Definition promptConfigMapKey := "system-prompt.txt".
Definition promptVolumeName := "system-prompt".
Definition promptMountPath := "/etc/swarm/prompt".
Definition promptFilePath := promptMountPath +:+ "/" +:+ promptConfigMapKey.
Definition artifactVolumeName := "swarm-artifacts".

(** The value of an annotation or a label, [""] when it is not set. *)
Definition agent_annotation (agent : SwarmAgent) (key : string) : string := default "" (agent_Annotations agent !! key).
Definition label (agent : SwarmAgent) (key : string) : string := default "" (agent_Labels agent !! key).

Definition buildVolumes (agent : SwarmAgent) (servers : list MCPToolSpec) : list Volume :=
  mkVolume promptVolumeName (VolumeConfigMap (agent_Name agent +:+ "-prompt")) :: buildMCPVolumes servers ++
  (let claim := agent_annotation agent AnnotationTeamArtifactClaim in
   if decide (claim = "") then [] else [mkVolume artifactVolumeName (VolumeClaim claim)]).

(** [strings.CutPrefix] *)
Definition CutPrefix (s pre : string) : option string :=
  if HasPrefix s pre then Some (str_drop (String.length pre) s) else None.
Lemma pod_budget : env_of_pod "AGENT_REASONING_BUDGET_TOKENS" =
  default "" (itoa <$> (rc ← agent_reasoning; reasoning_BudgetTokens rc)).
Proof.
  apply pod_var; [vm_compute; reflexivity|only_writer Hu]. reasoning_var.
  destruct agent_reasoning as [rc|]; [|done]. rewrite !last_named_app, last_int_var. simpl.
  destruct (reasoning_BudgetTokens rc); [done|]. simpl.
  by rewrite !last_other_nonempty by (vm_compute; reflexivity).
Qed.
Lemma reasoning_skip n : bool_decide (n ∈ ["AGENT_REASONING_MODE"; "AGENT_REASONING_EFFORT"; "AGENT_REASONING_BUDGET_TOKENS"]) = false →
  last_var n (match agent_reasoning with
              | Some rc => env_nonempty "AGENT_REASONING_MODE" (reasoning_mode_string (reasoning_Mode rc)) ++
                           env_nonempty "AGENT_REASONING_EFFORT" (reasoning_effort_string (reasoning_Effort rc)) ++
                           env_int "AGENT_REASONING_BUDGET_TOKENS" (reasoning_BudgetTokens rc)
              | None => [] end) = None.
Proof.
  apply writes_skip. destruct agent_reasoning; builder_writes.
Qed.
Lemma pod_thinking : env_of_pod "AGENT_MAX_THINKING_TOKENS_PER_CALL" =
  default "" (itoa <$> (thinking_limits agent (in_Policy inp)).1).
Proof.
  apply pod_var; [vm_compute; reflexivity|only_writer Hu]. reasoning_var.
  rewrite reasoning_skip by (vm_compute; reflexivity). by destruct (thinking_limits _ _).1.
Qed.
Lemma pod_answer : env_of_pod "AGENT_MAX_ANSWER_TOKENS_PER_CALL" =
  default "" (itoa <$> (thinking_limits agent (in_Policy inp)).2).
Proof.
  apply pod_var; [vm_compute; reflexivity|only_writer Hu]. reasoning_var.
  rewrite reasoning_skip by (vm_compute; reflexivity). by destruct (thinking_limits _ _).2.
Qed.

Definition agent_hooks : list WebhookToolSpec :=
  match aspec_Tools (agent_Spec agent) with Some t => tools_Webhooks t | None => [] end.
Lemma pod_webhooks : env_of_pod "AGENT_WEBHOOK_TOOLS" =
  match agent_hooks with
  | [] => ""
  | hooks => match mapM webhook_json hooks with Some l => json_text (JArray l) | None => "" end
  end.
Proof.
  transitivity (default "" (match agent_hooks with
    | [] => None
    | hooks => Some (match mapM webhook_json hooks with Some l => json_text (JArray l) | None => "" end) end));
    [|by destruct agent_hooks].
  apply pod_var; [vm_compute; reflexivity|only_writer Hu].
  unfold buildWebhookEnvVars, agent_hooks. destruct (aspec_Tools (agent_Spec agent)) as [t|]; [|done].
  by destruct (tools_Webhooks t).
Qed.

(** The embedding of a vector store. *)
Definition agent_embedding : option EmbeddingConfig :=
  m ← in_Memory inp; match Backend m with MemoryBackendVectorStore => memory_Embedding m | _ => None end.
Definition embedding_provider (emb : EmbeddingConfig) : string :=
  if decide (emb_Provider emb = "" ∨ emb_Provider emb = "auto") then DetectEmbedding (emb_Model emb)
  else emb_Provider emb.

Lemma memory_embedding n o :
  bool_decide (n ∈ ["AGENT_EMBEDDING_MODEL"; "AGENT_EMBEDDING_PROVIDER"]) = true →
  last_var n (buildEmbeddingEnvVars agent_embedding) = o → last_var n (buildMemoryEnvVars (in_Memory inp)) = o.
Proof.
  intros Hn%bool_decide_eq_true <-. unfold agent_embedding. destruct (in_Memory inp) as [m|]; [simpl|done].
  assert (Hs : ∀ l, writes_only (take 10 memory_names) l → last_var n l = None).
  { intros l Hl. apply (writes_skip n _ _ Hl). apply bool_decide_eq_false.
    apply list_elem_of_In in Hn. simpl in Hn. destruct Hn as [<-|[<-|[]]]; apply (bool_decide_unpack _); vm_compute; exact I. }
  destruct (Backend m).
  1, 2, 4: apply Hs; unfold buildRedisMemoryEnvVars; builder_writes.
  rewrite last_named_cons, last_named_app.
  destruct (last_var n (buildEmbeddingEnvVars _)); [done|].
  rewrite (Hs (buildVectorStoreMemoryEnvVars _)) by (unfold buildVectorStoreMemoryEnvVars; builder_writes).
  rewrite decide_False; [done|]. intros <-. revert Hn. apply (bool_decide_unpack _). vm_compute. exact I.
Qed.

Lemma pod_embedding_model : env_of_pod "AGENT_EMBEDDING_MODEL" = default "" (emb_Model <$> agent_embedding).
Proof.
  transitivity (default "" (emb ← agent_embedding; nonempty (emb_Model emb)));
    [|destruct agent_embedding as [emb|]; [apply (default_nonempty (emb_Model emb))|done]].
  apply pod_var; [vm_compute; reflexivity|only_writer Hu].
  erewrite memory_embedding; [|vm_compute; reflexivity|reflexivity].
  destruct agent_embedding as [emb|]; [simpl|done]. rewrite last_named_app.
  rewrite last_other_nonempty by (vm_compute; reflexivity). rewrite last_nonempty_var.
  by destruct (nonempty _).
Qed.
Lemma pod_embedding_provider :
  env_of_pod "AGENT_EMBEDDING_PROVIDER" = default "" (embedding_provider <$> agent_embedding).
Proof.
  transitivity (default "" (emb ← agent_embedding; nonempty (embedding_provider emb)));
    [|destruct agent_embedding as [emb|]; [apply (default_nonempty (embedding_provider emb))|done]].
  apply pod_var; [vm_compute; reflexivity|only_writer Hu].
  erewrite memory_embedding; [|vm_compute; reflexivity|reflexivity].
  destruct agent_embedding as [emb|]; [simpl|done]. rewrite last_named_app, last_nonempty_var.
  rewrite (last_other_nonempty _ "AGENT_EMBEDDING_MODEL") by (vm_compute; reflexivity).
  fold (embedding_provider emb). by destruct (nonempty _).
Qed.
End pod.
(* ===== verification/AgentController.v ===== *)
(** * AgentController: the agent controller (internal/controller/swarmagent_controller.go,
    swarmagent_advisor.go, swarmagent_gateway.go, reasoning_cascade.go).

    A reconciliation reads what an agent refers to, enforces its budgets, and creates or patches
    the objects of one namespace that belong to it; it works on a copy of the agent whose status
    it writes back at the end.  The calls to the API server are numbered and may fail, as in Api.
    Of the objects only what the controller writes or reads is modelled; the defaults the server
    adds, owner references, the constants of a pod (its ports and security contexts), events and
    notifications are left out; of a URL that does not parse only that it does not. *)
From Stdlib Require Import ZArith Lia Ascii.
From stdpp Require Import base tactics option list numbers strings gmap.
From S2P Require Import Prelude GoStd Guards Types AgentTypes Kube Api Template Policy Dispatch Runtime Webhooks Team Wire AgentEnv.

(** ** net/url, as far as the controller uses it *)
Record parsed_url := mkParsedURL {
  url_Scheme : string;
  url_Host : string;
  url_Hostname : string;
  (** [u.Query().Get(k)], and the text without the parameter. *)
  url_Query : string → string;
  url_Without : string → string }.
Class NetUrl := url_Parse : string → option parsed_url.

(** ** The objects of a namespace *)
Inductive EnvFromSource := EnvFromEntry (name : string) | EnvFromOptionalSecret (name : string).

Record Probe := mkProbe {
  probe_Path : string;
  InitialDelaySeconds : Z;
  PeriodSeconds : Z;
  probe_TimeoutSeconds : Z }.

Record Container := mkContainer {
  container_Image : string;
  ImagePullPolicy : string;
  Resources : ResourceRequirements;
  Env : list EnvVar;
  EnvFrom : list EnvFromSource;
  VolumeMounts : list VolumeMount;
  LivenessProbe : Probe;
  ReadinessProbe : Probe }.

(** The spec of a Deployment with its pod template, and its status. *)
Record Deployment := mkDeployment {
  dep_Labels : gmap string string;
  dep_Replicas : Z;
  dep_Annotations : gmap string string;
  TerminationGracePeriodSeconds : option Z;
  ServiceAccountName : string;
  dep_ImagePullSecrets : list string;
  Containers : list Container;
  Volumes : list Volume;
  dep_StatusReplicas : Z;
  dep_StatusReady : Z }.

#[export] Instance eta_Deployment : Settable Deployment := λ d,
  mkDeployment (dep_Labels d) (dep_Replicas d) (dep_Annotations d) (TerminationGracePeriodSeconds d)
    (ServiceAccountName d) (dep_ImagePullSecrets d) (Containers d) (Volumes d) (dep_StatusReplicas d)
    (dep_StatusReady d).

Inductive NetworkPolicyPeer := NamespacePeer (name : string) | IPBlockPeer (cidr : string).
Inductive Protocol := UDP | TCP.

(** No ports and no peers: everything. *)
Record EgressRule := mkEgressRule {
  egress_Ports : list (Protocol * Z);
  egress_To : list NetworkPolicyPeer }.

(** The policy selects the pods with this label, and admits no ingress. *)
Record NetworkPolicy := mkNetworkPolicy {
  np_PodSelector : string * string;
  np_Egress : list EgressRule }.

Record ScaledObject := mkScaledObject {
  scaler_Target : string;
  scaler_Min : Z;
  scaler_Max : Z;
  scaler_Address : string;
  scaler_Stream : string;
  scaler_Group : string;
  scaler_Pending : string }.

Inductive rbac_kind := KindServiceAccount | KindRole | KindRoleBinding.
#[export] Instance rbac_kind_eq : EqDecision rbac_kind.
Proof. solve_decision. Defined.
(* ===== verification/AgentPods.v ===== *)
(** * AgentPods: from an agent to the configuration of its pods.

    A pod of a deployment takes its environment from the container and its files from the volumes.
    After a reconciliation that succeeds, the runtime in such a pod loads the configuration that
    the agent, its settings, its servers and the policies describe, as long as the variables of the
    operator come from it alone. *)
From Stdlib Require Import ZArith Lia Ascii.
From stdpp Require Import base tactics option list numbers strings gmap.
From S2P Require Import Prelude GoStd Guards Config Types AgentTypes Kube Api Template Policy Dispatch Runtime Webhooks Team Wire ConfigWire AgentEnv AgentEnvProps EnvWire PodConfig PodLoads AgentController AgentPlan AgentControllerProps.

Section pods.
Context `{JT : JsonText} {JL : JsonTextLaws JT} `{FA : FoldApi} {FL : FoldLaws FA} `{U : UrlApi} `{NU : NetUrl}
        `{LA : LowerApi} `{C : ConditionApi} {CL : ConditionLaws C} `{HA : HashApi}
        `{SS : SliceSort GatewayCapabilityEntry} `{PE : PodEnv}.
Variables (env : agent_env) (from : string → string).
Hypothesis HP : PodEnvLaws PE from.

(** The environment of a pod of the deployment, and its files: those of the config maps mounted. *)
Definition pod_env (d : Deployment) : string → string :=
  pod_getenv (match Containers d with c :: _ => Env c | [] => [] end).

Definition volume_file (n : namespace) (v : Volume) (key : string) : option string :=
  match volume_Source v with
  | VolumeConfigMap cm => data ← configMaps n !! cm; data !! key
  | _ => None
  end.

Definition mounted (n : namespace) (d : Deployment) (path : string) : option string :=
  c ← head (Containers d);
  m ← List.find (λ m, HasPrefix path (MountPath m +:+ "/")) (VolumeMounts c);
  v ← List.find (λ v, String.eqb (volume_Name v) (mount_Name m)) (Volumes d);
  key ← CutPrefix path (MountPath m +:+ "/");
  volume_file n v key.

(** The prompt is where the pod looks for it. *)
Lemma mounted_prompt n d c rest a servers data text :
  Containers d = c :: rest → VolumeMounts c = buildVolumeMounts a servers → Volumes d = buildVolumes a servers →
  configMaps n !! (agent_Name a +:+ "-prompt") = Some data → data !! promptConfigMapKey = Some text →
  mounted n d promptFilePath = Some text.
Proof.
  intros Hc Hm Hv Hd Ht. unfold mounted. rewrite Hc. simpl. rewrite Hm, Hv. unfold buildVolumeMounts, buildVolumes.
  simpl. unfold volume_file. simpl. rewrite Hd. simpl. exact Ht.
Qed.

Lemma prompt_written a text n : text ≠ "" → ∃ data,
  configMaps (put_prompt a text n) !! (agent_Name a +:+ "-prompt") = Some data ∧ data !! promptConfigMapKey = Some text.
Proof.
  intros Hne. destruct (written_prompt a text n) as (data & Hd & Ht). exists data. split; [done|].
  destruct (data !! promptConfigMapKey); simpl in Ht; by subst.
Qed.

(** What a reconciliation leaves behind for the pods. *)
Lemma plan_pods a n m i :
  plan env a n = Some m → planned_ingredients env a (ensure_registry a n) = Some i →
  let text := assembleSystemPrompt (ing_prompt i) (ing_settings i) (ing_servers i) in
  let desired := planned_deployment env a (ensure_registry a n) i in
  ∃ d c rest data, deployments m !! deployment_name a = Some d ∧ Containers d = c :: rest ∧
    Env c = buildEnvVars a (dep_inputs (planned_input env a (ensure_registry a n) i)) ∧
    VolumeMounts c = buildVolumeMounts a (ing_servers i) ∧ Volumes d = buildVolumes a (ing_servers i) ∧
    dep_Replicas d = dep_Replicas desired ∧
    configMaps m !! (agent_Name a +:+ "-prompt") = Some data ∧ data !! promptConfigMapKey = Some text.
Proof.
  intros Hm Hi text desired. unfold plan in Hm. rewrite Hi in Hm. simpl in Hm.
  destruct (planned_network env a (ing_servers i)) as [np|]; [|done]. simpl in Hm. injection Hm as <-.
  set (n2 := put_prompt a _ _). set (n4 := put_network _ _ _).
  destruct (prompt_written a text (ensure_registry a n)) as (data & Hd & Ht).
  { intros E. by apply (assembled_not_blank (ing_prompt i) (ing_settings i) (ing_servers i)); unfold text in E; rewrite E. }
  assert (D : deployments (put_scaler env a n4) = deployments n4 ∧ configMaps (put_scaler env a n4) = configMaps n2).
  { split; [change (deployments (objects (put_scaler env a n4)) = deployments n4)
           |change (configMaps (objects (put_scaler env a n4)) = configMaps n2)]; by rewrite scaler_rest. }
  destruct D as [D1 D2]. rewrite D1, D2. unfold n4, put_network, put_deployment. simpl. rewrite lookup_insert_eq.
  destruct (deployments n2 !! deployment_name a) as [x|]; [destruct (Containers x) as [|c0 rest] eqn:X|].
  - eexists _, _, [], data. split; [reflexivity|]. unfold copy_deployment. simpl. by rewrite X.
  - eexists _, _, rest, data. split; [reflexivity|]. unfold copy_deployment. simpl. by rewrite X.
  - eexists _, _, [], data. by split.
Qed.

#[local] Existing Instance wire_config.

(** C3: a reconciliation that succeeds leaves a deployment whose pods start exactly when the agent
    has a model and a queue and its limits under the policies are within the ranges of the runtime, and
    then load, from the environment and the files that the deployment gives them, the
    configuration of the agent: its assembled prompt, limits, servers, tools, advisors, gateway,
    guards and reasoning.  This holds as long as the variables the operator writes come from it alone -
    no forwarded variable, no API key variable and no [envFrom] source has one of their names, which the
    code does not see to -, no value has a dollar sign, which the kubelet expands, the values that
    go through JSON are text and the routes of a team's annotation can be read. *)
Theorem reconciled_pod_configured a n i routes :
  planned_ingredients env a (ensure_registry a n) = Some i →
  let inp := dep_inputs (planned_input env a (ensure_registry a n) i) in
  deployable a inp from routes →
  let '(r, n') := Reconcile (λ _, Works) env (Found (a, false)) n in
  is_Ok r = true →
  ∃ d, deployments n' !! deployment_name a = Some d ∧
    if bool_decide (complete_spec a inp)
    then ∃ cfg, Load (pod_env d) (mounted n' d) = Ok cfg ∧ configured_as a inp (ing_prompt i) routes cfg
    else ∃ e, Load (pod_env d) (mounted n' d) = Err e.
Proof.
  intros Hi inp Hd. destruct (Reconcile _ env _ n) as [[z|e] n'] eqn:R; [intros _|done].
  destruct (reconcile_makes _ _ _ _ _ R) as (m & Hm & Ho).
  destruct (plan_pods _ _ _ _ Hm Hi) as (d & c & rest & data & D & HC & HE & HM & HV & _ & HD & HT).
  exists d. split; [change (deployments (objects n') !! deployment_name a = Some d); by rewrite Ho|].
  unfold pod_env. rewrite HC, HE. apply (pod_loads a inp from (mounted n' d) HP (ing_prompt i) routes Hd).
  eapply mounted_prompt; [exact HC|exact HM|exact HV| |exact HT].
  change (configMaps (objects n') !! (agent_Name a +:+ "-prompt") = Some data). by rewrite Ho.
Qed.
End pods.
(* ===== verification/RedisProps.v ===== *)
(** * RedisProps: no task of the queue is lost.

    A ledger notes, by who did what and without reading an entry, the task each entry of the queue
    belongs to and the retries before it.  Whatever workers and submitters do, the task whose id a
    submitter was given is in the queue, is held by a worker or has a result under that id, as long
    as the operations that settle tasks succeed; an entry may be handed out or settled more
    than once.  What a worker acknowledges is read under the id of the submission, also when calls
    failed before.  An [Ack] whose second command fails, or whose worker stops between the two,
    loses the task. *)
From Stdlib Require Import ZArith Lia Ascii.
From stdpp Require Import base tactics option list numbers strings pretty gmap relations infinite.
From S2P Require Import Prelude GoStd Types Queue Trigger Api Runtime Wire Runner AgentController RedisQueue.

(** ** Results survive the hash *)
Section entries.
Context `{JT : JsonText} {JL : JsonTextLaws JT} `{FA : FoldApi}.

Lemma as_string_map_object (keys : list string) (f : string → string) acc : NoDup keys →
  foldl (λ (acc : option (gmap string string)) (kv : string * json),
           acc ← acc; v ← as_string (Some kv.2); Some (<[kv.1 := v]> acc)) (Some acc)
    ((λ k, (k, JString (f k))) <$> keys) = Some ((list_to_map ((λ k, (k, f k)) <$> keys) : gmap string string) ∪ acc).
Proof.
  intros Hd. revert acc. induction keys as [|k keys IH]; intros acc.
  { simpl. by rewrite (left_id_L ∅ (∪)). }
  apply NoDup_cons in Hd as [Hk Hd]. simpl. rewrite IH by done. f_equal.
  rewrite <- insert_union_r, insert_union_l; [done|]. apply not_elem_of_list_to_map. rewrite <- list_fmap_compose.
  by rewrite list_fmap_id.
Qed.

Lemma strings_object_read m : as_string_map (strings_object m) = Some m.
Proof.
  unfold strings_object, as_string_map. set (keys := sort_strings (keys_of m)).
  assert (Hk : ∀ k, k ∈ keys ↔ is_Some (m !! k)).
  { intros k. unfold keys. rewrite sort_strings_elem. apply (range_order_keys m). }
  assert (Hd : NoDup keys).
  { unfold keys. rewrite sort_strings_perm. apply NoDup_fst_map_to_list. }
  rewrite as_string_map_object by done. f_equal. rewrite (right_id_L ∅ (∪)). apply map_eq. intros k.
  destruct (m !! k) as [x|] eqn:E.
  - apply elem_of_list_to_map; [by rewrite <- list_fmap_compose, list_fmap_id|]. apply list_elem_of_fmap. exists k.
    rewrite E. split; [done|]. apply Hk. eauto.
  - apply not_elem_of_list_to_map. rewrite <- list_fmap_compose, list_fmap_id. rewrite Hk, E. by intros [].
Qed.

Lemma as_optional_map_omit m : as_optional_map (non_null (omit_map m)) = Some m.
Proof. unfold omit_map. case_decide as E; [by subst|apply (strings_object_read m)]. Qed.

#[local] Hint Rewrite as_optional_map_omit : wire.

#### [What is required]
Search the data for "value". Copy every line that has it.

#### [Task solution]
(** The value of an annotation or a label, [""] when it is not set. *)
    code does not see to -, no value has a dollar sign, which the kubelet expands, the values that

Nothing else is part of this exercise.